Just six per cent of Canadians cited saving for retirement as a financial priority in 2019, according to a new survey by CIBC.
Paying down debt was the top financial priority for survey respondents, followed by keeping up with bills and getting by (14 per cent), growing wealth (12 per cent) and saving for a vacation (7 per cent). Almost a third (29 per cent) said they’ve taken on more debt in the past 12 months.
“Debt weighs heavily on Canadians, so it’s no surprise that Canadians continue to put debt concerns at the top of their list of priorities each year,” said Jamie Golombek, managing director of financial planning and advice at CIBC. “Debt can be a useful tool for achieving long-term goals, such as home ownership or funding education, but if you’re turning to debt to make ends meet, it may be time for cash-flow planning instead.”
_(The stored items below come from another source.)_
(* ===== verification/DeployFlow.v ===== *)
(** * What the deployment tasks achieve on chain and on disk

    End-to-end theorems: the off-chain computation of the tasks (artifact
    tags, call data, the predicted logic address) composed with the factory's
    execution and the recording of the result. *)

From S2P Require Import Prelude JsValue Constants Artifacts Fixtures Ethers Factory Instances FactoryProofs World Scenario StateFile DeployArgs Provider FactoryTasks.
From stdpp Require Import options.
Local Open Scope Z_scope.

Section Flow.
Context `{Ethers, !EthersLaws, Evm, !EvmLaws, Toml} (hre : Hre).
Local Notation art := (hre_artifacts hre).

(** ** Off chain *)

(** What the artifacts and ethers say of a contract [n] deployed with
    constructor arguments [cargs] and initializer parameter [icd]: its
    qualified name, bytes32 salt, creation code and initializer call data. *)
Record compiled (n : string) (cargs : list jsval) (icd : option string)
    (fq salt code d : string) : Prop := {
  cp_base : hasContractFactory ALICENET_FACTORY = true;
  cp_logic : hasContractFactory n = true;
  cp_name : getFullyQualifiedName art n = Ok fq;
  cp_salt w : getBytes32Salt hre n w = (Ok salt, w);
  cp_utilSalt w : utilBytes32Salt hre n w = (Ok salt, w);
  cp_group : ∃ g, getDeployGroup art fq = Ok g;
  cp_index : ∃ i, getDeployGroupIndex art fq = Ok i;
  cp_type : ∃ t, getDeployType art fq = Ok t;
  cp_code : getDeployData n cargs = Some (Some code);
  cp_init : (isInitializable art fq = Ok true ∧ d ≠ EmptyString ∧
             encodeFunctionData n INITIALIZER (JStr <$> split_init_args icd) = Some d) ∨
            (isInitializable art fq = Ok false ∧ d = EMPTY ∧ split_init_args icd = []) }.

(** The call data of the three calls. *)
Record encoded (salt code d : string) (la : address) (dCreate dProxy dUpgrade : string) : Prop := {
  en_create : encodeFunctionData ALICENET_FACTORY DEPLOY_CREATE [JStr code] = Some dCreate;
  en_proxy : encodeFunctionData ALICENET_FACTORY DEPLOY_PROXY [JStr salt] = Some dProxy;
  en_upgrade : encodeFunctionData ALICENET_FACTORY UPGRADE_PROXY
                 [JStr salt; JAddr la; JStr d] = Some dUpgrade }.

Lemma encode_call_run name fn args x w :
  encodeFunctionData name fn args = Some x → encode_call name fn args w = (Ok x, w).
Proof using Type. intros E. unfold encode_call. by rewrite E. Qed.

Lemma deploy_data_run name args x w :
  getDeployData name args = Some x → deploy_data name args w = (Ok x, w).
Proof using Type. intros E. unfold deploy_data. by rewrite E. Qed.

Lemma init_call_run n cargs icd fq salt code d w :
  compiled n cargs icd fq salt code d → init_call hre n icd w = (Ok d, w).
Proof using Type.
  intros C. unfold init_call. rewrite (mbind_lift _ _ _ _ (cp_name _ _ _ _ _ _ _ C)).
  destruct (cp_init _ _ _ _ _ _ _ C) as [(Hi & _ & Hd)|(Hi & -> & _)];
    rewrite (mbind_lift _ _ _ _ Hi); [by apply encode_call_run|done].
Qed.

Lemma descriptor_run n cargs icd fq salt code d iargs w :
  compiled n cargs icd fq salt code d →
  ∃ g i t, getContractDescriptor hre n cargs iargs w =
    (Ok {| cd_name := n; cd_fullyQualifiedName := fq; cd_deployGroup := g;
           cd_deployGroupIndex := i; cd_deployType := t; cd_constructorArgs := cargs;
           cd_initializerArgs := iargs |}, w).
Proof using Type.
  intros C. unfold getContractDescriptor.
  rewrite !(mbind_lift _ _ _ _ (cp_name _ _ _ _ _ _ _ C)).
  destruct (cp_group _ _ _ _ _ _ _ C) as [g Hg], (cp_index _ _ _ _ _ _ _ C) as [i Hi],
    (cp_type _ _ _ _ _ _ _ C) as [t Ht].
  rewrite (mbind_lift _ _ _ _ Hg), (mbind_lift _ _ _ _ Hi), (mbind_lift _ _ _ _ Ht).
  by eexists _, _, _.
Qed.

(** The three calls the utilities build, in the factory's order. *)
Lemma multiCallArgs_run n cargs icd fq salt code d dCreate dProxy dUpgrade f desc w :
  compiled n cargs icd fq salt code d →
  encoded salt code d (getContractAddress f (nonce_of (w_chain w) f)) dCreate dProxy dUpgrade →
  cd_name desc = n → cd_constructorArgs desc = cargs →
  cd_initializerArgs desc = JStr <$> split_init_args icd →
  getDeployUpgradeableMultiCallArgs hre desc f (Some d) w =
  (Ok (deploy_calls f dCreate dProxy dUpgrade), w).
Proof using Type.
  intros C E Hn Hc Hi. unfold getDeployUpgradeableMultiCallArgs. rewrite Hn, Hc, Hi.
  mstep (getContractFactory_run ALICENET_FACTORY w (cp_base _ _ _ _ _ _ _ C)).
  do 2 mstep (getContractFactory_run n w (cp_logic _ _ _ _ _ _ _ C)).
  mstep (deploy_data_run _ _ _ w (cp_code _ _ _ _ _ _ _ C)). cbv zeta.
  assert ((match JStr <$> split_init_args icd with
           | [] => ret (if decide (d = EmptyString) then "0x" else d)
           | args => encode_call n INITIALIZER args
           end) w = (Ok d, w)) as Hd.
  { destruct (cp_init _ _ _ _ _ _ _ C) as [(_ & Hne & Hd)|(_ & -> & Hl)].
    - destruct (JStr <$> split_init_args icd); [by rewrite decide_False|by apply encode_call_run].
    - by rewrite Hl. }
  mstep Hd. mstep (cp_utilSalt _ _ _ _ _ _ _ C w). mstep (getTransactionCount_run f w). cbv zeta.
  mstep (encode_call_run _ _ _ _ w (en_create _ _ _ _ _ _ _ E)).
  mstep (encode_call_run _ _ _ _ w (en_proxy _ _ _ _ _ _ _ E)).
  mstep (encode_call_run _ _ _ _ w (en_upgrade _ _ _ _ _ _ _ E)). done.
Qed.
The top reasons cited for incurring debt are to cover day-to-day items (34 per cent), purchase a new vehicle (24 per cent) and pay for a home repair or renovation (20 per cent). Survey respondents were also concerned about the rising cost of goods or inflation (64 per cent), the low Canadian dollar (34 per cent) and rising interest rates (31 per cent).
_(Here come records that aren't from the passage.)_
(* ===== verification/Logic.v ===== *)
(** * A program logic for scripts that only talk to the chain

    [wp m c Q]: on every world whose chain is [c], the script [m] leaves the
    file system alone and ends with a result, a chain and a list of new
    transactions that satisfy [Q].  Exceptions are results, so a proof about
    [wp] covers the error paths; console output and provider requests are
    hidden. *)

From S2P Require Import Prelude JsValue Constants Artifacts Ethers Factory World Provider.
From stdpp Require Import options.
Local Open Scope Z_scope.

Definition is_tx (i : io) : bool :=
  match i with ITx _ _ _ _ | IDeploy _ _ _ _ | ICall _ _ _ _ | ISend _ _ _ | ICreate _ _ _ _ => true | _ => false end.

(** The transactions of a trace, in order. *)
Fixpoint txs (l : list io) : list io :=
  match l with
  | [] => []
  | i :: l => if is_tx i then i :: txs l else txs l
  end.

Lemma txs_app l1 l2 : txs (l1 ++ l2) = txs l1 ++ txs l2.
Proof. induction l1 as [|i l1 IH]; simpl; [done|]. destruct (is_tx i); simpl; by rewrite IH. Qed.

Lemma mbind_output {B} i (k : unit → M B) w : mbind_js (output i) k w = k tt (traced w [i]).
Proof. reflexivity. Qed.

Definition wp {A} (m : M A) (c : chain) (Q : res A → chain → list io → Prop) : Prop :=
  ∀ w, w_chain w = c → ∃ r w' l, m w = (r, w') ∧ w_fs w' = w_fs w ∧
    txs (w_trace w') = txs (w_trace w) ++ l ∧ Q r (w_chain w') l.

(** What a script did, for a caller who does not use the logic. *)
Definition runs_to {A} (m : M A) (w : world) (r : res A) (c : chain) (l : list io) : Prop :=
  ∃ w', m w = (r, w') ∧ w_fs w' = w_fs w ∧ w_chain w' = c ∧
    txs (w_trace w') = txs (w_trace w) ++ l.

Lemma wp_runs_to {A} (m : M A) w r0 c0 l0 :
  wp m (w_chain w) (λ r c l, r = r0 ∧ c = c0 ∧ l = l0) → runs_to m w r0 c0 l0.
Proof.
  intros Hm. destruct (Hm w eq_refl) as (r & w' & l & Hw & Hf & Ht & -> & <- & ->). by exists w'.
Qed.

Lemma wp_outcome {A} (m : M A) w Q :
  wp m (w_chain w) Q → ∃ r c l, runs_to m w r c l ∧ Q r c l.
Proof.
  intros Hm. destruct (Hm w eq_refl) as (r & w' & l & Hw & Hf & Ht & HQ).
  exists r, (w_chain w'), l. split; [by exists w'|done].
Qed.

Lemma wp_mono {A} (m : M A) c (Q Q' : res A → chain → list io → Prop) :
  wp m c Q → (∀ r c' l, Q r c' l → Q' r c' l) → wp m c Q'.
Proof.
  intros Hm HQ w Hc. destruct (Hm w Hc) as (r & w' & l & ? & ? & ? & ?).
  exists r, w', l. auto.
Qed.

Lemma wp_bind {A B} (m : M A) (k : A → M B) c Q :
  wp m c (λ r c' l,
    match r with
    | Ok a => wp (k a) c' (λ r' c'' l', Q r' c'' (l ++ l'))
    | Throw e => Q (Throw e) c' l
    end) →
  wp (mbind_js m k) c Q.
Proof.
  intros Hm w Hc. destruct (Hm w Hc) as (r & w' & l & Hw & Hf & Ht & HQ). unfold mbind_js.
  rewrite Hw. destruct r as [a|e]; [|by exists (Throw e), w', l].
  destruct (HQ w' eq_refl) as (r' & w'' & l' & -> & Hf' & Ht' & HQ').
  exists r', w'', (l ++ l'). split_and!; [done|congruence| |done].
  by rewrite Ht', Ht, (assoc_L (++)).
Qed.

Lemma wp_pure {A} (m : M A) c Q r :
  (∀ w, w_chain w = c → m w = (r, w)) → Q r c [] → wp m c Q.
Proof.
  intros Hm HQ w Hc. exists r, w, []. rewrite app_nil_r, Hc. split_and!; auto.
Qed.

Lemma wp_ret {A} (a : A) c Q : Q (Ok a) c [] → wp (ret a) c Q.
Proof. by apply wp_pure. Qed.
Lemma wp_throw {A} e c Q : Q (Throw e) c [] → wp (@throw A e) c Q.
Proof. by apply wp_pure. Qed.
Lemma wp_lift {A} (r : res A) c Q : Q r c [] → wp (lift r) c Q.
Proof. by apply wp_pure. Qed.
Lemma wp_get_chain c Q : Q (Ok c) c [] → wp get_chain c Q.
Proof. apply wp_pure. intros w <-. done. Qed.

Lemma wp_output i c Q : is_tx i = false → Q (Ok tt) c [] → wp (output i) c Q.
Proof.
  intros Hi HQ w Hc. exists (Ok tt), (traced w [i]), []. rewrite output_run. simpl.
  rewrite txs_app, Hc. simpl. by rewrite Hi.
Qed.

Lemma wp_log msg c Q : Q (Ok tt) c [] → wp (console_log msg) c Q.
Proof. by apply wp_output. Qed.

Lemma wp_try {A} (m : M A) h c Q :
  wp m c (λ r c' l,
    match r with
    | Ok a => Q (Ok a) c' l
    | Throw e => wp (h e) c' (λ r' c'' l', Q r' c'' (l ++ l'))
    end) →
  wp (try_catch m h) c Q.
Proof.
  intros Hm w Hc. destruct (Hm w Hc) as (r & w' & l & Hw & Hf & Ht & HQ). unfold try_catch.
  rewrite Hw. destruct r as [a|e]; [by exists (Ok a), w', l|].
  destruct (HQ w' eq_refl) as (r' & w'' & l' & -> & Hf' & Ht' & HQ').
  exists r', w'', (l ++ l'). split_and!; [done|congruence| |done].
  by rewrite Ht', Ht, (assoc_L (++)).
Qed.

Section Rules.
Context `{Ethers, Evm} (hre : Hre).

Lemma wp_getContractFactory name c Q :
  Q (if hasContractFactory name then Ok tt
     else Throw (LibError "hardhat" ("HH700: Artifact for contract not found: " ++s name))) c [] →
  wp (getContractFactory name) c Q.
Proof. unfold getContractFactory. destruct (hasContractFactory name); [apply wp_ret|apply wp_throw]. Qed.

Lemma wp_fees c Q : Q (Ok (fees_of hre)) c [] → wp (getGasPrices hre) c Q.
Proof.
  intros HQ w Hc. exists (Ok (fees_of hre)), (traced w (fee_requests hre)), [].
  rewrite getGasPrices_run. simpl. rewrite txs_app, Hc. unfold fee_requests.
  by destruct (hre_chainId hre =? HARDHAT_CHAIN_ID).
Qed.

Lemma wp_wait n r c Q : Q (Ok r) c [] → wp (wait n r) c Q.
Proof. intros HQ. apply wp_bind, wp_output; [done|]. by apply wp_ret. Qed.

(** A transaction is sent only when it does not revert. *)
Lemma wp_send from to fc fees c Q :
  head (hre_signers hre) = Some from →
  match apply_tx (bump_nonce c from) from to fc with
  | Some (c', events) =>
      Q (Ok {| r_events := Some events; r_gasUsed := gas_used c fc |}) c' [ITx from to fc fees]
  | None => Q (Throw (LibError "ethers" "UNPREDICTABLE_GAS_LIMIT: execution reverted")) c []
  end →
  wp (send hre to fc fees) c Q.
Proof.
  intros Hs HQ w Hc. subst c.
  destruct (apply_tx (bump_nonce (w_chain w) from) from to fc) as [[c' es]|] eqn:E.
  - erewrite send_run by done. eexists _, (traced (on_chain w c') [ITx from to fc fees]), [ITx from to fc fees].
    simpl. rewrite txs_app. by split_and!.
  - erewrite send_reverts by done. eexists _, w, []. by rewrite app_nil_r.
Qed.
End Rules.

(** Steps through the calls that need no argument. *)
Ltac wp_rule :=
  lazymatch goal with
  | |- wp (mbind_js _ _) _ _ => apply wp_bind
  | |- wp (ret _) _ _ => apply wp_ret
  | |- wp (throw _) _ _ => apply wp_throw
  | |- wp (lift _) _ _ => apply wp_lift
  | |- wp get_chain _ _ => apply wp_get_chain
  | |- wp (console_log _) _ _ => apply wp_log
  | |- wp (output _) _ _ => apply wp_output; [reflexivity|]
  | |- wp (try_catch _ _) _ _ => apply wp_try
  | |- wp (getContractFactory _) _ _ => apply wp_getContractFactory
  | |- wp (getGasPrices _) _ _ => apply wp_fees
  | |- wp (wait _ _) _ _ => apply wp_wait
  end; cbv beta iota zeta.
“There’s rarely enough money to do everything, so it’s critical to make the most of the money you earn by prioritizing both sides of your balance sheet – not debt or savings, but both,” said Golombek. “It boils down to trade-offs, and balancing your priorities both now and down the road. The idea of being debt-free may help you sleep better at night, but it may cost you more in the long run when you consider the missed savings and tax sheltered growth.”
Often temporary downturns are nothing new, said Golombek. The real risk for investors is they’ll make knee-jerk reactions they’ll likely regret when the market rallies again and they miss out on those gains, he adds.
“Ups and downs can be distracting, but it’s important to stay invested and not let short-term market noise knock you off course,” said Golombek.